◆ **Problem statement**:
Lift out all lines below that contain "gmap".

◆ **Supplied material**:
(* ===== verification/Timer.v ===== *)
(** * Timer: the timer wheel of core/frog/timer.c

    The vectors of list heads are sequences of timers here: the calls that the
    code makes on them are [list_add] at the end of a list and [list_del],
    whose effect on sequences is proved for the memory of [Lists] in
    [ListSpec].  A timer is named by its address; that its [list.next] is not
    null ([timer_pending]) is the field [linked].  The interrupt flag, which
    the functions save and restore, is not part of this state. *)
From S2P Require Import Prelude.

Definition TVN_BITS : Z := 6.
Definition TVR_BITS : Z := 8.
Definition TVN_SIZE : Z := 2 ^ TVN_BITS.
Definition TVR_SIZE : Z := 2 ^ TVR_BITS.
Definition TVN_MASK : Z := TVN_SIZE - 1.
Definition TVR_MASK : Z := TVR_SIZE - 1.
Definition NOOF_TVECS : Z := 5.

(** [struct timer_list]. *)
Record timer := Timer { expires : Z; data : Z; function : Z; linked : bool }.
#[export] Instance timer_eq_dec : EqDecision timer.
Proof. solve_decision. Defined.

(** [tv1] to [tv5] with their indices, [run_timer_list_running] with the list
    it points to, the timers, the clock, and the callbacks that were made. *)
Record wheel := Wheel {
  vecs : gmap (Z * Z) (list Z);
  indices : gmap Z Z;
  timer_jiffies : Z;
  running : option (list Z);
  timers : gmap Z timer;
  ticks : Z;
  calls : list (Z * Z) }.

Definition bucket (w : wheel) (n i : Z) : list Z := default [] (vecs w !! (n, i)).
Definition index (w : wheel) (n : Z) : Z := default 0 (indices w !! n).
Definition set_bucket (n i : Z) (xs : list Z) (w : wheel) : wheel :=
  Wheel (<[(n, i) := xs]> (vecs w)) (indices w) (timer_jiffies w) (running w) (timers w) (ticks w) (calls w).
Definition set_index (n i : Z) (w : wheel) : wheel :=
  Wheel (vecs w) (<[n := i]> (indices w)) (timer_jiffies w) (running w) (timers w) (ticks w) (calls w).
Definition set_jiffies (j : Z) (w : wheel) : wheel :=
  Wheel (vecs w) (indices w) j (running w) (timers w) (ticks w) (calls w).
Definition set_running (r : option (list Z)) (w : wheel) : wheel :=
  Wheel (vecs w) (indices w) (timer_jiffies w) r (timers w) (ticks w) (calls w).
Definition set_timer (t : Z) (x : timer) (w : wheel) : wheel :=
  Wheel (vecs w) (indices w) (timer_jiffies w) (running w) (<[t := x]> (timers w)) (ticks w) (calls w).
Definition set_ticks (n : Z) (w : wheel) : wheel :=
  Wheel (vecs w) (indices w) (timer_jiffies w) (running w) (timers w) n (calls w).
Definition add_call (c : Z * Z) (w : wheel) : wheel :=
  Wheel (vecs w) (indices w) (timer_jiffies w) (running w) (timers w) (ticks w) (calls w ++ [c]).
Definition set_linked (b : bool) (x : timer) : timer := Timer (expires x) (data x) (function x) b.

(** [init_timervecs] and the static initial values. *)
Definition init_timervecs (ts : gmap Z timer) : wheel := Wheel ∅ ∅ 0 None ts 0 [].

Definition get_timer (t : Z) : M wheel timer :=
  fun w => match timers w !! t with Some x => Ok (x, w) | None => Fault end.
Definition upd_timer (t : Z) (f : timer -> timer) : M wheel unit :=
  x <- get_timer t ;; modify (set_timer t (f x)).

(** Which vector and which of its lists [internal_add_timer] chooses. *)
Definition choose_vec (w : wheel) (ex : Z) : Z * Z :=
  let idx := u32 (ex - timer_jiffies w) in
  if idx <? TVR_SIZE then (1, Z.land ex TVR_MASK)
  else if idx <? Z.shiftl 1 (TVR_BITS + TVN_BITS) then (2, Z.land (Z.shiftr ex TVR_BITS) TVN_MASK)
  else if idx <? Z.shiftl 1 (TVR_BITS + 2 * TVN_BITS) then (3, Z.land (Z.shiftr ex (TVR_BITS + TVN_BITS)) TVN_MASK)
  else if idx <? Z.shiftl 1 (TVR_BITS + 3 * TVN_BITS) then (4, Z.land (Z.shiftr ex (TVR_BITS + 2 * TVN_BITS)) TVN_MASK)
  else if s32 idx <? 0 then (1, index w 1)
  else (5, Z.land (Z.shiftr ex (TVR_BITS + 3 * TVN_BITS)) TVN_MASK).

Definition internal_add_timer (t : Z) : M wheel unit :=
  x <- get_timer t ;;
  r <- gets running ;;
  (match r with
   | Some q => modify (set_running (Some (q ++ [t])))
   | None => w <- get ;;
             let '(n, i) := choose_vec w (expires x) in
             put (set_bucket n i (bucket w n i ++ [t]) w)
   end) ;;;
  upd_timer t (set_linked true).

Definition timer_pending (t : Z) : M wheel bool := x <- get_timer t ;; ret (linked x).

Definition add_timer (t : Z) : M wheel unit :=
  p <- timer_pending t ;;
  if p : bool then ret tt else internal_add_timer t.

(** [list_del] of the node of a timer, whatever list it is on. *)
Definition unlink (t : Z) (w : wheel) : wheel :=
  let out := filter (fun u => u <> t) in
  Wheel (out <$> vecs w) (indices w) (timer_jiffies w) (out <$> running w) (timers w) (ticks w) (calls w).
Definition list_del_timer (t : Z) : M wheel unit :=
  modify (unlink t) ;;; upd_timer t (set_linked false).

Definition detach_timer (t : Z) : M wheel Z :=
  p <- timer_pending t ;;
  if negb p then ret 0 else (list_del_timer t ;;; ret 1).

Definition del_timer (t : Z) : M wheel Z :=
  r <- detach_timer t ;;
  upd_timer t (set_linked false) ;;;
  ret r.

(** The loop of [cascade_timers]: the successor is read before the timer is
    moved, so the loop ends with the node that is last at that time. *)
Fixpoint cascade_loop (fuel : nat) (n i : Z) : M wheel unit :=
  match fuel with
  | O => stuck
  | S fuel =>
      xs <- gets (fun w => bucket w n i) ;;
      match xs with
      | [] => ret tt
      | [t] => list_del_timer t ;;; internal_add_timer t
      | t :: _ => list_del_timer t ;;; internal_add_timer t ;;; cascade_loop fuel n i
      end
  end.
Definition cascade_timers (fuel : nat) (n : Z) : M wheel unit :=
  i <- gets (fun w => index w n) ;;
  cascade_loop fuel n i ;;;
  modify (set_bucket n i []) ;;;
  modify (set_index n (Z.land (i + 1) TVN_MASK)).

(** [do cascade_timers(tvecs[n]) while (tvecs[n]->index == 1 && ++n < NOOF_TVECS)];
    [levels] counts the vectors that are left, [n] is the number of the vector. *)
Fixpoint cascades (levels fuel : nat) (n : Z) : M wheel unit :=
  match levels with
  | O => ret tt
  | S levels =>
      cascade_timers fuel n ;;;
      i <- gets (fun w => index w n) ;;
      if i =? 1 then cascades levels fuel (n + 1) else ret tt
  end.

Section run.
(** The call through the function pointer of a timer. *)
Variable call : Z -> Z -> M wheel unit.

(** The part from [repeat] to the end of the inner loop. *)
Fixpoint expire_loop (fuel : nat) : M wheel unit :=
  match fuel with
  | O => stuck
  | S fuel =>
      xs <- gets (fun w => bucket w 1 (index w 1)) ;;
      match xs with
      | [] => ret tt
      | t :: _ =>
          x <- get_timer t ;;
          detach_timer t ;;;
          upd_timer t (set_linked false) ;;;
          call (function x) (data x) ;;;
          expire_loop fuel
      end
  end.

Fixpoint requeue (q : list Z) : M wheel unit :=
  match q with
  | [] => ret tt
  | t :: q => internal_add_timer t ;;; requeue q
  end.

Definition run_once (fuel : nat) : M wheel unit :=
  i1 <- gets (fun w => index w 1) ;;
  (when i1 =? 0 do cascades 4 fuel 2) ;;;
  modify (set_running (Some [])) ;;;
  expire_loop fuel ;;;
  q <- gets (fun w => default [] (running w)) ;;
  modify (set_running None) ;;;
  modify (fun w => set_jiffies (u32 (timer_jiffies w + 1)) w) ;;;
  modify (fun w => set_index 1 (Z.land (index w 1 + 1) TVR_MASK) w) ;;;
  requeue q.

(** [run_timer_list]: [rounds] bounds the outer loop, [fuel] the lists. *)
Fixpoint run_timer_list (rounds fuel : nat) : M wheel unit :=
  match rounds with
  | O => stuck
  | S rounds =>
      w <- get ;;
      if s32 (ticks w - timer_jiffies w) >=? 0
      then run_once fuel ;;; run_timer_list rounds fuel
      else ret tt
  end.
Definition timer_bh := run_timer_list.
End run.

◆ **Your solution**:
  vecs : gmap (Z * Z) (list Z);
  indices : gmap Z Z;
  timers : gmap Z timer;
Definition init_timervecs (ts : gmap Z timer) : wheel := Wheel ∅ ∅ 0 None ts 0 [].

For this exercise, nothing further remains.